Assignment:
In the records below, count every line that contains the word "exists" and report only the total.

Collected data:
(** Earlier date, or same date and time not later. *)
Definition date_then_time (a b : Event.t) : Prop :=
  (Event.date a <? Event.date b) = true \/
  (Event.date a = Event.date b /\ (Event.time a <=? Event.time b) = true).

Definition ids (s : store) : list N := map Event.id (events s).

(** Ids and emails are keys; issued ids stay below the next one. *)
Record consistent (s : store) : Prop := {
  ids_unique : NoDup (ids s);
  ids_issued : forall e, In e (events s) -> (Event.id e < next_id s)%N;
  emails_unique : NoDup (map User.email (users s))
}.

(** The request is refused with [code] and the store, its log of calls
    included, is left as it was. *)
Definition rejected (code : N) (s : store) (out : response * store) : Prop :=
  exists msg, out = (res code (p_error msg), s).

(** The answer to a range query: status 200, one call to the store, and
    the rows in range, each once, by date then time. *)
Definition listed (start end_ : string) (s : store)
  (out : response * store) : Prop :=
  exists rows,
    out = (res 200 (p_events rows), log (SelectEvents start end_) s) /\
    Permutation rows (filter (withinb start end_) (events s)) /\
    (forall e, In e rows <-> In e (events s) /\ within start end_ e) /\
    StronglySorted date_then_time rows /\
    ((forall e, In e (events s) -> ~ within start end_ e) -> rows = []).

(** The sort key of a list: date, then time. *)
Definition sort_key (e : Event.t) : string * string :=
  (Event.date e, Event.time e).

(** Keys in order: earlier date, or same date and time not later. *)
Definition key_le (a b : string * string) : Prop :=
  (fst a <? fst b) = true \/ (fst a = fst b /\ (snd a <=? snd b) = true).

(** Two lists hold the same rows and agree, position by position, on
    date and time: they differ at most in the order of rows that have
    the same date and the same time. *)
Definition same_up_to_ties (rows1 rows2 : list Event.t) : Prop :=
  Permutation rows1 rows2 /\ map sort_key rows1 = map sort_key rows2.

(** The rows of a response that carries an array. *)
Definition listing (r : response) : option (list Event.t) :=
  match body r with
  | p_events rows => Some rows
  | _ => None
  end.

(** The columns written for a body; [blank] is what an optional field
    becomes when it is missing: [null] with Supabase, the empty string
    with SQLite. *)
Definition written (blank : field) (b : Body.t) : Fields.t :=
  {| Fields.date := text (Body.date b);
     Fields.time := text (Body.time b);
     Fields.title := text (Body.title b);
     Fields.channel := or_else (Body.channel b) blank;
     Fields.platform := or_else (Body.platform b) blank;
     Fields.notes := or_else (Body.notes b) blank |}.

(** The tables and the id counter are as before (the log may grow). *)
Definition same_data (s s' : store) : Prop :=
  events s' = events s /\ users s' = users s /\ next_id s' = next_id s.

(** A record was appended under the next id and is the body of a 201. *)
Definition created (blank : field) (by_ : option N) (b : Body.t) (s : store)
  (out : response * store) : Prop :=
  let row := Event.create (next_id s) (written blank b) (now s) by_ in
  fst out = res 201 (p_event (Some row)) /\
  events (snd out) = (events s ++ [row])%list /\
  ~ In (Event.id row) (ids s) /\
  consistent (snd out).

(** The record [old] took the written columns, the other records are as
    before, and the new record is the body of a 200. *)
Definition updated (blank : field) (b : Body.t) (s : store) (old : Event.t)
  (out : response * store) : Prop :=
  let row := Event.set (written blank b) old in
  fst out = res 200 (p_event (Some row)) /\
  events (snd out) =
    map (fun r => if (Event.id r =? Event.id old)%N then row else r)
      (events s) /\
  In row (events (snd out)) /\
  ids (snd out) = ids s.

(** [{ id, email, role }] of a stored user *)
Definition projection (user : User.t) : SessionUser.t :=
  {| SessionUser.id := User.id user;
     SessionUser.email := User.email user;
     SessionUser.role := User.role user |}.

(** The answer is 404 and no record was created, changed or removed. *)
Definition not_found (s : store) (out : response * store) : Prop :=
  exists msg, fst out = res 404 (p_error msg) /\ same_data s (snd out).

(** Fields read back as they were sent: the required ones always, the
    optional ones when they were sent with a non-empty value. *)
Definition kept (b : Body.t) (row : Event.t) : Prop :=
  Body.date b = Some (Event.date row) /\
  Body.time b = Some (Event.time row) /\
  Body.title b = Some (Event.title row) /\
  (present (Body.channel b) -> Event.channel row = Body.channel b) /\
  (present (Body.platform b) -> Event.platform row = Body.platform b) /\
  (present (Body.notes b) -> Event.notes row = Body.notes b).

(** Every optional field that was sent, empty or not, reads back as
    sent. *)
Definition kept_as_sent (b : Body.t) (row : Event.t) : Prop :=
  (Body.channel b <> None -> Event.channel row = Body.channel b) /\
  (Body.platform b <> None -> Event.platform row = Body.platform b) /\
  (Body.notes b <> None -> Event.notes row = Body.notes b).

(** Every optional field that was missing, be it absent, null or
    empty, reads back as [blank]. *)
Definition blanked (blank : field) (b : Body.t) (row : Event.t) : Prop :=
  (missing (Body.channel b) -> Event.channel row = blank) /\
  (missing (Body.platform b) -> Event.platform row = blank) /\
  (missing (Body.notes b) -> Event.notes row = blank).

(** The record answered by a create is among the rows answered by the
    list that follows it. *)
Definition read_back (create_out list_out : response * store)
  (keeps : Event.t -> Prop) : Prop :=
  exists row rows,
    fst create_out = res 201 (p_event (Some row)) /\
    fst list_out = res 200 (p_events rows) /\
    In row rows /\ keeps row.

(** The record with this id, and only it, was removed; the body is the
    success flag alone; no later list, over any range, shows the id. *)
Definition deleted (id : N) (s : store) (out : response * store) : Prop :=
  fst out = res 200 p_success /\
  to_json (body (fst out)) = JObj [("success", JBool true)] /\
  (exists old,
     In old (events s) /\ Event.id old = id /\
     Permutation (events s) (old :: events (snd out))) /\
  ~ In id (ids (snd out)) /\
  (forall (u : SessionUser.t) (q : Range.t) (rows : list Event.t),
     listing (fst (Auth.route_get_events (Some u) q (snd out))) = Some rows \/
     listing (fst (NoAuth.get_events q (snd out))) = Some rows ->
     ~ In id (map Event.id rows)).
(** C6, as the code has it: for an existing link, [GET
    /analytics/{short_code}] answers with the report whatever the header
    when the link is unprotected; when it is protected, with the password
    form if the header is missing or empty, with 403 if it holds a
    non-empty password that does not match, and with the report if it
    matches.  The report counts the access log rows of the code and lists
    them in insertion order, which is chronological whenever the log is. *)
Theorem get_analytics_outcomes
    (check_password_hash : string -> string -> bool) (db : DB)
    (code host : string) (row : URLRow) :
  select_url db code = Some row ->
  let get x := snd (get_analytics check_password_hash db code x host) in
  let data := build_analytics db row host code in
  let rows := filter (fun l => (log_short_url l =? code)%string)
                (AccessLogs db) in
  (is_protected row = false ->
   forall x, get x = HTMLResponse (Analytics data)) /\
  (is_protected row = true ->
   get None = analytics_prompt code /\
   get (Some "") = analytics_prompt code /\
   forall pwhash supplied,
     password row = Some pwhash -> supplied <> "" ->
     (check_password_hash pwhash supplied = false ->
      get (Some supplied) = HTTPException 403 "Password is incorrect.") /\
     (check_password_hash pwhash supplied = true ->
      get (Some supplied) = HTMLResponse (Analytics data))) /\
  access_count data = Z.of_nat (List.length rows) /\
  access_logs data = map (fun l => (accessed_at l, ip_address l)) rows /\
  (chronological (map accessed_at (AccessLogs db)) ->
   chronological (map fst (access_logs data))).
Proof.
  intros Hsel. cbv zeta. split; [|split; [|split; [|split]]].
  - intros Hopen x.
    now rewrite (get_analytics_unprotected _ _ _ x host _ Hsel Hopen).
  - intros Hprot. unfold is_protected in Hprot.
    unfold get_analytics, analytics_prompt. rewrite Hsel, Hprot.
    split; [reflexivity|]. split; [reflexivity|].
    intros pwhash supplied Hpw Hne. apply String.eqb_neq in Hne.
    unfold check_stored_password. rewrite Hpw. cbn [truthy]. rewrite Hne.
    cbn [negb snd]. split; intros ->; reflexivity.
  - reflexivity.
  - reflexivity.
  - intros Hlog. rewrite report_logs_times. now apply chronological_filter.
Qed.

Lemma get_analytics_outcomes_witness :
  snd (get_analytics Plain.check_password_hash Plain.db_secret
         Plain.example_code None "10.0.0.2") =
    analytics_prompt Plain.example_code /\
  snd (get_analytics Plain.check_password_hash Plain.db_secret
         Plain.example_code (Some "guess") "10.0.0.2") =
    HTTPException 403 "Password is incorrect." /\
  snd (get_analytics Plain.check_password_hash Plain.db_secret
         Plain.example_code (Some "secret") "10.0.0.2") =
    HTMLResponse
      (Analytics (build_analytics Plain.db_secret Plain.row_secret
                    "10.0.0.2" Plain.example_code)).
Proof.
  destruct (get_analytics_outcomes Plain.check_password_hash Plain.db_secret
              Plain.example_code "10.0.0.2" Plain.row_secret eq_refl)
    as (_ & Hprot & _).
  destruct (Hprot eq_refl) as (Hnone & _ & Hsupplied).
  split; [exact Hnone|]. split.
  - apply (Hsupplied "plain$$secret" "guess" eq_refl); [discriminate|].
    reflexivity.
  - apply (Hsupplied "plain$$secret" "secret" eq_refl); [discriminate|].
    reflexivity.
Defined.

(** C6 fails for an empty header: it is a supplied credential and it
    does not match the stored hash, yet the protected example link
    answers with the password form, not with 403. *)
Lemma empty_credential_counterexample :
  select_url Plain.db_secret Plain.example_code = Some Plain.row_secret /\
  password Plain.row_secret = Some "plain$$secret" /\
  Plain.check_password_hash "plain$$secret" "" = false /\
  snd (get_analytics Plain.check_password_hash Plain.db_secret
         Plain.example_code (Some "") "10.0.0.2") =
    HTMLResponse (AnalyticsPasswordPrompt "/analytics/2a1b4024/validate") /\
  forall detail,
    snd (get_analytics Plain.check_password_hash Plain.db_secret
           Plain.example_code (Some "") "10.0.0.2") <>
    HTTPException 403 detail.
Proof. repeat split; try (vm_compute; reflexivity). intros d. vm_compute. discriminate. Qed.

Written answer:
5